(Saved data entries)
○ ○ ○ ○
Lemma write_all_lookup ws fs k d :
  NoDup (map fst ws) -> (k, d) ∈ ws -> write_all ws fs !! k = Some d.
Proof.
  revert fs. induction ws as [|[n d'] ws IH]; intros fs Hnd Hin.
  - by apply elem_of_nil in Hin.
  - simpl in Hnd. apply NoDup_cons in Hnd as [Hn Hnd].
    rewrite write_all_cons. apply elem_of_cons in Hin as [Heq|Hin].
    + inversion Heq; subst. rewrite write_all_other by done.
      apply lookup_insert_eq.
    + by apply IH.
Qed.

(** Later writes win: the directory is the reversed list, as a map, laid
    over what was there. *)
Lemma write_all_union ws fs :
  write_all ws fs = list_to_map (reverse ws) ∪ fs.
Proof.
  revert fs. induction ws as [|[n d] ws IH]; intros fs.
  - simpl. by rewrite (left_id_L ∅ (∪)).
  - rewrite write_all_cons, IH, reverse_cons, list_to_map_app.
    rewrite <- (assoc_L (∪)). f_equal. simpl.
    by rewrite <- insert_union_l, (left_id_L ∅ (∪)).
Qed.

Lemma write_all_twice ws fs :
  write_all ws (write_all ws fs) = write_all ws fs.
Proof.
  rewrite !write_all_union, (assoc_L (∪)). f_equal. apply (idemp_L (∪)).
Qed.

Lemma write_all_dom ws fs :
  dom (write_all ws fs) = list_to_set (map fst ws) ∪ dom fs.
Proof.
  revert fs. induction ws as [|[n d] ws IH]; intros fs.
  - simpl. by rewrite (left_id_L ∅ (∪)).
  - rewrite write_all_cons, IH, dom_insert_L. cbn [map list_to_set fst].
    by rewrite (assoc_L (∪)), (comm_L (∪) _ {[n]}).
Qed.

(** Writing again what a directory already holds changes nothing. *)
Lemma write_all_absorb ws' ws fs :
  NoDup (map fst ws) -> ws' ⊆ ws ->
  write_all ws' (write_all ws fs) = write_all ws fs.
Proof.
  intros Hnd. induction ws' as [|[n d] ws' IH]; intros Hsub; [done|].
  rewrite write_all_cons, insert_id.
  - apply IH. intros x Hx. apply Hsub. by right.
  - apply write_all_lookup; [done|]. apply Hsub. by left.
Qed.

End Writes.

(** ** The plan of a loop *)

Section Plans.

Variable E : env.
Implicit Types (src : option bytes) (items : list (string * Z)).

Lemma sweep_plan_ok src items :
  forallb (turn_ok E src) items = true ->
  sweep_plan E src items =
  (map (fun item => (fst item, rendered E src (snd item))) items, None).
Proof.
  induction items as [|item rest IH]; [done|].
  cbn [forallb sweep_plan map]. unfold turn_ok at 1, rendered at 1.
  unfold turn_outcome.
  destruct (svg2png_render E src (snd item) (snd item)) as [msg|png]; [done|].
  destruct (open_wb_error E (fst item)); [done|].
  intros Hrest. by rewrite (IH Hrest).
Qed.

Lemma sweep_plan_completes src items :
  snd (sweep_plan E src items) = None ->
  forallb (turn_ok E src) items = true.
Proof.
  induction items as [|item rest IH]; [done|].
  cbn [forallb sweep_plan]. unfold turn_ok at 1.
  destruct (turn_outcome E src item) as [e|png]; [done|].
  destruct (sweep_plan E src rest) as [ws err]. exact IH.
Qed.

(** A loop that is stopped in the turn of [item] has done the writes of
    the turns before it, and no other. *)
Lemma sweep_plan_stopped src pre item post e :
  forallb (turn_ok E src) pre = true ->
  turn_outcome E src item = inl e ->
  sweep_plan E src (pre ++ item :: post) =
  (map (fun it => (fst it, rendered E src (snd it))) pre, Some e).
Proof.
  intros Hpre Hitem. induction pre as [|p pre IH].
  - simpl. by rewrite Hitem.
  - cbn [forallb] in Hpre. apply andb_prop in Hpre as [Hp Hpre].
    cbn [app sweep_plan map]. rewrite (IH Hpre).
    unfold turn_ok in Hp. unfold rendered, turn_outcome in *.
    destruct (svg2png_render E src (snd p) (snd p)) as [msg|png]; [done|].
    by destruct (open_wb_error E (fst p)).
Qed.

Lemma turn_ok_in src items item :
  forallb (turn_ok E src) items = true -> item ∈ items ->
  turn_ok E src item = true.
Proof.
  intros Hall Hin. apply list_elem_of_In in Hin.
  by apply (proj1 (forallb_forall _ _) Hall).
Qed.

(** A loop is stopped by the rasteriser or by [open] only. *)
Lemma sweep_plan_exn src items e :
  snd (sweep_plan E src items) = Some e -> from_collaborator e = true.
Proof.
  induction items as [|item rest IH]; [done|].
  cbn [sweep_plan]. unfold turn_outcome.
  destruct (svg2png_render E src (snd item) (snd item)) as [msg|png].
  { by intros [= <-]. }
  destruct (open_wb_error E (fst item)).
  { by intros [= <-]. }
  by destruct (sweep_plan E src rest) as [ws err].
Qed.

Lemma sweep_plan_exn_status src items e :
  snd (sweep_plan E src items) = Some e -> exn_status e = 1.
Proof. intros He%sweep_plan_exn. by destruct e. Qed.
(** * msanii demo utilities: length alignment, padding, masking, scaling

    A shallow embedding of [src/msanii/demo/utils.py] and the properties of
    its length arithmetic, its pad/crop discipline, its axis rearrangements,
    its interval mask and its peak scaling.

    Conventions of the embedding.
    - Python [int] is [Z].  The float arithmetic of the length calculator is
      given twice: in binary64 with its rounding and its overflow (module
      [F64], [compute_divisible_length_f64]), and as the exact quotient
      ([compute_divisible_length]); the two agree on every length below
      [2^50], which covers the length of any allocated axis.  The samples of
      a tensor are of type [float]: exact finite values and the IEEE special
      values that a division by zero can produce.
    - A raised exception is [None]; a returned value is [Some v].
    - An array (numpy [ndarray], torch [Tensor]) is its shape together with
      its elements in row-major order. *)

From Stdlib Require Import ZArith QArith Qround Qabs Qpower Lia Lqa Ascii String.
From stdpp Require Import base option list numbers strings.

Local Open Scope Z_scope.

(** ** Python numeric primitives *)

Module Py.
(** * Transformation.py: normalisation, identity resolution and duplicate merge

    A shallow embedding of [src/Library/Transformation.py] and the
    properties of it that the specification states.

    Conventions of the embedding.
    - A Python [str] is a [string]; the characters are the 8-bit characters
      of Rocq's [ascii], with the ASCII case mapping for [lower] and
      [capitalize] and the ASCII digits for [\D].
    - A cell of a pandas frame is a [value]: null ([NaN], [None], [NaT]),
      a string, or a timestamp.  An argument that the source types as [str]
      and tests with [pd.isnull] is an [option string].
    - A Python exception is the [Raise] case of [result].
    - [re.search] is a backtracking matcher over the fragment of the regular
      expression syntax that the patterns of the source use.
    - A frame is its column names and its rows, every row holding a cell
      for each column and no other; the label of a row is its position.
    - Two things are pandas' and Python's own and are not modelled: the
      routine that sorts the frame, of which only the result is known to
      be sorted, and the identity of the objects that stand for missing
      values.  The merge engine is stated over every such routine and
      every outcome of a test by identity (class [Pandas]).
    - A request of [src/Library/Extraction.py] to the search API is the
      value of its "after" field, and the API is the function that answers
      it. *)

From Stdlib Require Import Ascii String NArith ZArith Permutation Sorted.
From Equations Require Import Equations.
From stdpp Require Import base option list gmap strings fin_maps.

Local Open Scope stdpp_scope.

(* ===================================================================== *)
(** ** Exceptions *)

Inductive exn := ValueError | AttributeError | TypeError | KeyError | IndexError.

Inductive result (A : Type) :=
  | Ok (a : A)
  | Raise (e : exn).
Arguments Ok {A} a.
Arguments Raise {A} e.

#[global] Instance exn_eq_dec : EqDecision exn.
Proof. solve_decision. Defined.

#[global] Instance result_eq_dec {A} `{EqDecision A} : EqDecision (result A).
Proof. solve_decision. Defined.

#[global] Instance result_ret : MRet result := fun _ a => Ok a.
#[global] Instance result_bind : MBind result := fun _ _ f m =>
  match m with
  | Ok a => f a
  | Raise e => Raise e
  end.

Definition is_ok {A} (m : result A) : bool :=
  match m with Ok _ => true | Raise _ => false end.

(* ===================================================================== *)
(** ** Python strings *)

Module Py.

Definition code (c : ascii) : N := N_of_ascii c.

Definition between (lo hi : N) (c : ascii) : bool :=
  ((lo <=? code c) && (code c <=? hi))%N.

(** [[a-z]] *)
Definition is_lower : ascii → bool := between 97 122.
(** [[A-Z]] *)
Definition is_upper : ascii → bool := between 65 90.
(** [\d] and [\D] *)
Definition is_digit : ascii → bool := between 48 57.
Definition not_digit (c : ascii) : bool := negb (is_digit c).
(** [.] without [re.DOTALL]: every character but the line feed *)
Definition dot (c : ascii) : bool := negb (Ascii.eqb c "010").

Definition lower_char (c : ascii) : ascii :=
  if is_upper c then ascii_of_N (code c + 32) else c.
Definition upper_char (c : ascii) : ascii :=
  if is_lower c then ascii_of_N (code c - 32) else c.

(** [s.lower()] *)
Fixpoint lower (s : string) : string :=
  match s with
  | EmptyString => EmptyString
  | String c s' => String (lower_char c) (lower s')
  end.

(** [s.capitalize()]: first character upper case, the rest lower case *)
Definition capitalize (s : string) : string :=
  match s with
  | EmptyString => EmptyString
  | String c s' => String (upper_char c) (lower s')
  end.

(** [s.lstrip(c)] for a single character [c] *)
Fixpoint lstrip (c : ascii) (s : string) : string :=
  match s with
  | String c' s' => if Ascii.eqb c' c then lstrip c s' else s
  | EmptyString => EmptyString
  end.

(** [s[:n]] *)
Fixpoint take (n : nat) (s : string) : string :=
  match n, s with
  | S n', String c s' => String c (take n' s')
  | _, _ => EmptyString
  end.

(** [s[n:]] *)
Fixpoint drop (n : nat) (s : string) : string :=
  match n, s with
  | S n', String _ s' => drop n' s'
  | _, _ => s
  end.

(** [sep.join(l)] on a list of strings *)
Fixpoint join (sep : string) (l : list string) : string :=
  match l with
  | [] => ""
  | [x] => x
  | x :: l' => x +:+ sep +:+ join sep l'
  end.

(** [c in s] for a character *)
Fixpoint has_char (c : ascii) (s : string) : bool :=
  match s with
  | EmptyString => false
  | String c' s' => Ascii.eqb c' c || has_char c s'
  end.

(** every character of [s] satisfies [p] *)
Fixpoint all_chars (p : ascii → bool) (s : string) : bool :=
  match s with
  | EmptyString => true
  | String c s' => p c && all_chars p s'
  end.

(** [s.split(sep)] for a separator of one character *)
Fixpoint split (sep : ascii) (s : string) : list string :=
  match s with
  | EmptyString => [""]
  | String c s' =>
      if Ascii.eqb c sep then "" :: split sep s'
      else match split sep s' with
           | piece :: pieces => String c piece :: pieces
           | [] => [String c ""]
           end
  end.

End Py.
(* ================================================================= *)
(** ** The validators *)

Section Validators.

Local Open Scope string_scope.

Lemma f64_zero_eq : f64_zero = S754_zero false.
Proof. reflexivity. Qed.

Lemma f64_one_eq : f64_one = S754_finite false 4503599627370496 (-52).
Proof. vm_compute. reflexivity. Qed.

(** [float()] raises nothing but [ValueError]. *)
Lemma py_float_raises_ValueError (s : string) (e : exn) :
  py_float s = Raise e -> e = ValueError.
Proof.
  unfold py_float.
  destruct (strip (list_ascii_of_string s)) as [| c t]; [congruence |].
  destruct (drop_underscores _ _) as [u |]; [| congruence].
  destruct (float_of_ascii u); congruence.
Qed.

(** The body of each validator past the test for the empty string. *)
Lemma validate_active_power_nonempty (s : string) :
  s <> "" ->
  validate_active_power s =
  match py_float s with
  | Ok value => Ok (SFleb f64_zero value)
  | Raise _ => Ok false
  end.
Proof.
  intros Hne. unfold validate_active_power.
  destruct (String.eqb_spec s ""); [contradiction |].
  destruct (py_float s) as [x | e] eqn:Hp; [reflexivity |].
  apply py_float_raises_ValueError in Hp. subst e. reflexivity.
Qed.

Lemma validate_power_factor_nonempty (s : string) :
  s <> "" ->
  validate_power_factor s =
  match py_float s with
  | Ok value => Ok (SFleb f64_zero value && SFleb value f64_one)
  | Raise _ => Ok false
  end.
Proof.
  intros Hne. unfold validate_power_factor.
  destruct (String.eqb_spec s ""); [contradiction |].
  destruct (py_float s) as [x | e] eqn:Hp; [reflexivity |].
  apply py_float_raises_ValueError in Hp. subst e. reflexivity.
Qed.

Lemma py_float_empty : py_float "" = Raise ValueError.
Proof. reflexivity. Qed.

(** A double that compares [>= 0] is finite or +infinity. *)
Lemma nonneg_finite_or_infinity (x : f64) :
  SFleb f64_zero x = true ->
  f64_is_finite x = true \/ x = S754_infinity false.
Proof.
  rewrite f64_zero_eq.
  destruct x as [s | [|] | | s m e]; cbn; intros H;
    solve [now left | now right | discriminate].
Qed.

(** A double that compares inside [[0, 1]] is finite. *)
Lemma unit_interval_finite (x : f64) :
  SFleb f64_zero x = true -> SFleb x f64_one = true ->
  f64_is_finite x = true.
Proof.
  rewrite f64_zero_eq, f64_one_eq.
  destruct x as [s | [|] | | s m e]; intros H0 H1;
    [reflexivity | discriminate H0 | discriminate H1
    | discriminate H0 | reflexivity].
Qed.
○ ○ ○ ○
Send back an exact copy of only the lines from the line with "such routine and" up to and including the line with "Raise (e : exn)." in the data above.

      values.  The merge engine is stated over every such routine and
      every outcome of a test by identity (class [Pandas]).
    - A request of [src/Library/Extraction.py] to the search API is the
      value of its "after" field, and the API is the function that answers
      it. *)

From Stdlib Require Import Ascii String NArith ZArith Permutation Sorted.
From Equations Require Import Equations.
From stdpp Require Import base option list gmap strings fin_maps.

Local Open Scope stdpp_scope.

(* ===================================================================== *)
(** ** Exceptions *)

Inductive exn := ValueError | AttributeError | TypeError | KeyError | IndexError.

Inductive result (A : Type) :=
  | Ok (a : A)
  | Raise (e : exn).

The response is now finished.